One of the things I have been sharing lately, is this project I finished this evening, just before I put the girls to bed.

IMG_6287

I really like the way it turned out, and I can’t even show you now, because it’s dark, and impossible to get a nice shot. You may have to wait until the weekend, but let’s see about the light in the next few afternoons. For now, this little taste will have to do.


Yesterday and today, we have celebrated Fastelavn (Shrovetide) across Denmark. I have mentioned this in here several times before, but in brief it’s a yearly occasion when primarily children dress up in costumes, and get together to “tilt at the cat in the barrel”, or basically they take turns to hit a suspended barrel filled with sweets and other goodies with clubs. And no, there’s not an actual cat in there.

Indian

I made the children’s costumes myself, and I wanted to show you – I think they turned out pretty good. Ronja was an American Indian (still not quite sure what to call this, to be politically correct), and Frida was a vampire princess – their own choices.

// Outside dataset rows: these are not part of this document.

(** * prettier-plugin-detect-throw: the throw annotator of [index.ts]

    A shallow embedding of [isAllowedErrorClass] and
    [processThrowStatements] (option decoding, file filter, the [traverse]
    walk with its [hasComment] check) and the properties of the
    specification that were settled against it. *)

From Stdlib Require Import ZArith String List Bool Lia Arith DecimalString.
From Stdlib Require Import Sorting.Sorted Sorting.Permutation.
Import ListNotations.
Local Open Scope string_scope.
Local Open Scope Z_scope.

Set Implicit Arguments.

(** ** Exceptions

    [JSON.parse] raises a [SyntaxError]; applying [in], [.includes] or
    [.join] to a value that does not support it raises a [TypeError], and
    so does the glob matcher on a pattern or a path it does not accept.
    Nothing in [index.ts] catches either. *)

Inductive Error : Type := SyntaxError | TypeError.

Inductive Result (A : Type) : Type :=
| Ok (a : A)
| Throw (e : Error).

Arguments Ok {A} a.
Arguments Throw {A} e.

Definition bind {A B : Type} (r : Result A) (k : A -> Result B) : Result B :=
  match r with
  | Ok a => k a
  | Throw e => Throw e
  end.

Notation "x <- r ;; k" := (bind r (fun x => k))
  (at level 61, r at next level, right associativity).

(** ** The program tree

    A node is a JavaScript object with a string [type].  The embedding
    keeps what the two walks of the program read:
    - [loc] and [range], copied into every synthesized comment;
    - the [comments] property, absent ([None]) until something assigns it;
    - [attrs], the properties holding a primitive value;
    - [children], the node-valued slots in property enumeration order: a
      property holding a node contributes one [Field] slot, a property
      holding an array contributes one [Elem] slot per node of the array,
      in array order.
    Primitive array items and [null] holes are skipped by both walks and
    are left out; an object without a string [type] below a node ([loc],
    a regular expression literal's [regex]) holds no node and is left out
    as well. *)

Record Position : Type := mkPosition { line : Z; column : Z }.

Record SourceLocation : Type :=
  mkLoc { loc_start : Position; loc_end : Position }.

Inductive CommentType : Type := Block | Line.

(** A comment; [c_fields] holds the [leading] and [trailing] properties
    that the attachment adds to its copy of the comment. *)
Record Comment : Type := mkComment {
  c_type : CommentType;
  c_value : string;
  c_loc : SourceLocation;
  c_range : Z * Z;
  c_fields : option (bool * bool)
}.

Inductive Prim : Type :=
| PUndefined
| PNull
| PBool (b : bool)
| PNum (z : Z)
| PStr (s : string).

Inductive Slot : Type :=
| Field (key : string)
| Elem (key : string) (index : nat).

#[warnings="-register-all"]
Inductive Node : Type :=
| MkNode (type : string) (loc : SourceLocation) (range : Z * Z)
         (comments : option (list Comment))
         (attrs : list (string * Prim))
         (children : list (Slot * Node)).

Definition type (n : Node) : string :=
  match n with MkNode t _ _ _ _ _ => t end.
Definition loc (n : Node) : SourceLocation :=
  match n with MkNode _ l _ _ _ _ => l end.
Definition range (n : Node) : Z * Z :=
  match n with MkNode _ _ r _ _ _ => r end.
Definition comments (n : Node) : option (list Comment) :=
  match n with MkNode _ _ _ c _ _ => c end.
Definition attrs (n : Node) : list (string * Prim) :=
  match n with MkNode _ _ _ _ a _ => a end.
Definition children (n : Node) : list (Slot * Node) :=
  match n with MkNode _ _ _ _ _ k => k end.

Definition slotKey (s : Slot) : string :=
  match s with Field k => k | Elem k _ => k end.

(** JavaScript truthiness of a primitive. *)
Definition truthy (p : Prim) : bool :=
  match p with
  | PUndefined | PNull => false
  | PBool b => b
  | PNum z => negb (z =? 0)
  | PStr s => negb (s =? "")%string
  end.

Fixpoint lookupAttr (k : string) (l : list (string * Prim)) : option Prim :=
  match l with
  | [] => None
  | (k', p) :: l' => if (k =? k')%string then Some p else lookupAttr k l'
  end.

(** The node held directly (not inside an array) by property [k]. *)
Fixpoint lookupField (k : string) (l : list (Slot * Node)) : option Node :=
  match l with
  | [] => None
  | (Field k', n) :: l' =>
      if (k =? k')%string then Some n else lookupField k l'
  | (Elem _ _, _) :: l' => lookupField k l'
  end.

(** [key in node] for the properties the embedding keeps. *)
Definition hasKey (k : string) (n : Node) : bool :=
  existsb (fun a => (k =? fst a)%string) (attrs n)
  || existsb (fun c => (k =? slotKey (fst c))%string) (children n).

(** ** Values of options

    What an option of the caller's object holds when it is neither missing
    nor [undefined], and what [JSON.parse] returns: [null], a boolean, a
    number, a string, an array or a plain object of such values.  A number
    is kept as the text that [String] gives for it; an object lists its
    properties in enumeration order, each key once.  The objects and
    arrays of such a value are not objects of the program tree. *)

#[warnings="-register-all"]
Inductive Json : Type :=
| JNull
| JBool (b : bool)
| JNumber (text : string)
| JString (s : string)
| JArray (items : list Json)
| JObject (members : list (string * Json)).

(** An array of strings. *)
Definition strings (l : list string) : Json := JArray (map JString l).

(** JavaScript truthiness. *)
Definition truthyJson (j : Json) : bool :=
  match j with
  | JNull => false
  | JBool b => b
  | JNumber t => negb ((t =? "0") || (t =? "NaN"))%string
  | JString s => negb (s =? "")%string
  | JArray _ | JObject _ => true
  end.

Fixpoint member (k : string) (m : list (string * Json)) : option Json :=
  match m with
  | [] => None
  | (k', j) :: m' => if (k =? k')%string then Some j else member k m'
  end.

(** [String(z)] for an integer that is printed with all its digits. *)
Definition zText (z : Z) : string := NilZero.string_of_int (Z.to_int z).

Definition primText (p : Prim) : string :=
  match p with
  | PUndefined => "undefined"
  | PNull => "null"
  | PBool b => if b then "true" else "false"
  | PNum z => zText z
  | PStr s => s
  end.

(** [String(j)]: an array joins its items with a comma, [null] items
    giving the empty text; a plain object gives "[object Object]", and
    raises when an own [toString] property, which is not a function, hides
    the inherited one. *)
Fixpoint toText (j : Json) : Result string :=
  match j with
  | JNull => Ok "null"
  | JBool b => Ok (if b then "true" else "false")
  | JNumber t => Ok t
  | JString s => Ok s
  | JArray items =>
      parts <- (fix each (l : list Json) : Result (list string) :=
                  match l with
                  | [] => Ok []
                  | x :: l' =>
                      part <- match x with
                              | JNull => Ok ""
                              | _ => toText x
                              end ;;
                      rest <- each l' ;;
                      Ok (part :: rest)
                  end) items ;;
      Ok (String.concat "," parts)
  | JObject members =>
      match member "toString" members with
      | Some _ => Throw TypeError
      | None => Ok "[object Object]"
      end
  end.

(** The texts that [Array.prototype.join] puts between the separators. *)
Fixpoint joinParts (items : list Json) : Result (list string) :=
  match items with
  | [] => Ok []
  | x :: items' =>
      part <- match x with
              | JNull => Ok ""
              | _ => toText x
              end ;;
      rest <- joinParts items' ;;
      Ok (part :: rest)
  end.

(** [t.includes(s)] on strings. *)
Fixpoint isSubstring (s t : string) : bool :=
  String.prefix s t
  || match t with
     | EmptyString => false
     | String _ t' => isSubstring s t'
     end.

(** ** [isAllowedErrorClass] *)

(** The value of [arg.callee.name] that is looked up: a primitive, or an
    object, of which only the outcome of [String(name)] is kept. *)
Inductive Name : Type :=
| NPrim (p : Prim)
| NObject (text : Result string).

Definition nameText (name : Name) : Result string :=
  match name with
  | NPrim p => Ok (primText p)
  | NObject text => text
  end.

(** The comparison of [Array.prototype.includes]; an object of the tree is
    identical to no item of the list. *)
Definition sameValueZero (name : Name) (j : Json) : bool :=
  match name, j with
  | NPrim PNull, JNull => true
  | NPrim (PBool a), JBool b => Bool.eqb a b
  | NPrim (PNum z), JNumber t => (zText z =? t)%string
  | NPrim (PStr s), JString t => (s =? t)%string
  | _, _ => false
  end.
Lemma debt_amortization_witness :
  0 < 5 # 100 /\ (1 <= 3)%Z /\
  let ds := calculate_debt_service 1000 (1 # 2) (5 # 100) 3 in
  List.length (principal_schedule ds) = 3%nat /\
  List.length (interest_schedule ds) = 3%nat /\
  (forall i, (i < 3)%nat ->
     nth i (principal_schedule ds) 0 + nth i (interest_schedule ds) 0 ==
     annual_debt_service ds) /\
  fold_right Qplus 0 (principal_schedule ds) == 1000 * (1 # 2).
Proof.
  split; [reflexivity|]. split; [lia|].
  exact (debt_amortization 1000 (1 # 2) (5 # 100) 3 eq_refl ltac:(lia)).
Defined.

End DebtFacts.

Module CarbonPricingFacts.
Import CarbonPricing.

Lemma lookup_In traj y p : lookup traj y = Some p -> In (y, p) traj.
Proof.
  induction traj as [|[y' p'] traj IH]; simpl; [discriminate|].
  destruct (Z.eqb_spec y' y) as [->|_]; [intros [= <-]; left; reflexivity|].
  intros H; right; exact (IH H).
Qed.

Lemma lookup_some traj y : In y (map fst traj) -> exists p, lookup traj y = Some p.
Proof.
  induction traj as [|[y' p'] traj IH]; simpl; [tauto|].
  destruct (Z.eqb_spec y' y) as [->|Hne]; [eauto|].
  intros [->|H]; [contradiction|exact (IH H)].
Qed.

Lemma In_insert_Z x y ys : In y (insert_Z x ys) -> y = x \/ In y ys.
Proof.
  induction ys as [|y' ys IH]; simpl; [intuition|].
  destruct (x <=? y')%Z; simpl; intuition.
Qed.

Lemma In_sort_Z y xs : In y (sort_Z xs) -> In y xs.
Proof.
  induction xs as [|x xs IH]; simpl; [tauto|].
  intros H. apply In_insert_Z in H. intuition.
Qed.

Lemma insert_Z_nil x ys : insert_Z x ys <> [].
Proof. destruct ys; simpl; [discriminate|]. destruct (x <=? z)%Z; discriminate. Qed.

Lemma last_In_cons (x d : Z) l : In (last (x :: l) d) (x :: l).
Proof.
  revert x; induction l as [|x' l IH]; intros x; [left; reflexivity|].
  right. apply IH.
Qed.

Lemma zero_lookup traj y :
  Forall (fun kv => snd kv == 0) traj -> In y (sort_Z (map fst traj)) ->
  exists p, lookup traj y = Some p /\ p == 0.
Proof.
  intros Hz Hin. apply In_sort_Z, lookup_some in Hin. destruct Hin as [p Hp].
  exists p. split; [exact Hp|].
  apply lookup_In in Hp. rewrite Forall_forall in Hz. exact (Hz _ Hp).
Qed.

I made Ronja’s costume very much inspired by this tutorial. The fabric is faux suede, and besides this I used ribbon, feathers, and wooden beads for decoration. Mads made her a bow and arrow, which we embellished with feathers and a bead, tied on with a strip of faux suede. I made her a necklace with leather cord, to which I attached a small medallion, made with a small round Hama bead design, a piece of the feather trim I got for Frida’s dress, and two pieces of faux suede sewn together and used as backing. I glued it all together with a glue gun. I used strips of faux suede to tie in Ronja’s hair, and made an arm decoration and covers for her boots to make them look right. The face paint was pretty straight forward, but I did sponge gold coloured face paint onto her face, to give her a bit of a golden skin-feel. I don’t think I ever got around to telling you about my face painting craze, really – it escalated last year, and I love creating these small short-lived designs. Also, I am lucky enough to have girls that want me to paint them. Mads gave me a gift card for a face painting course for Christmas, which I am looking so much forward to using!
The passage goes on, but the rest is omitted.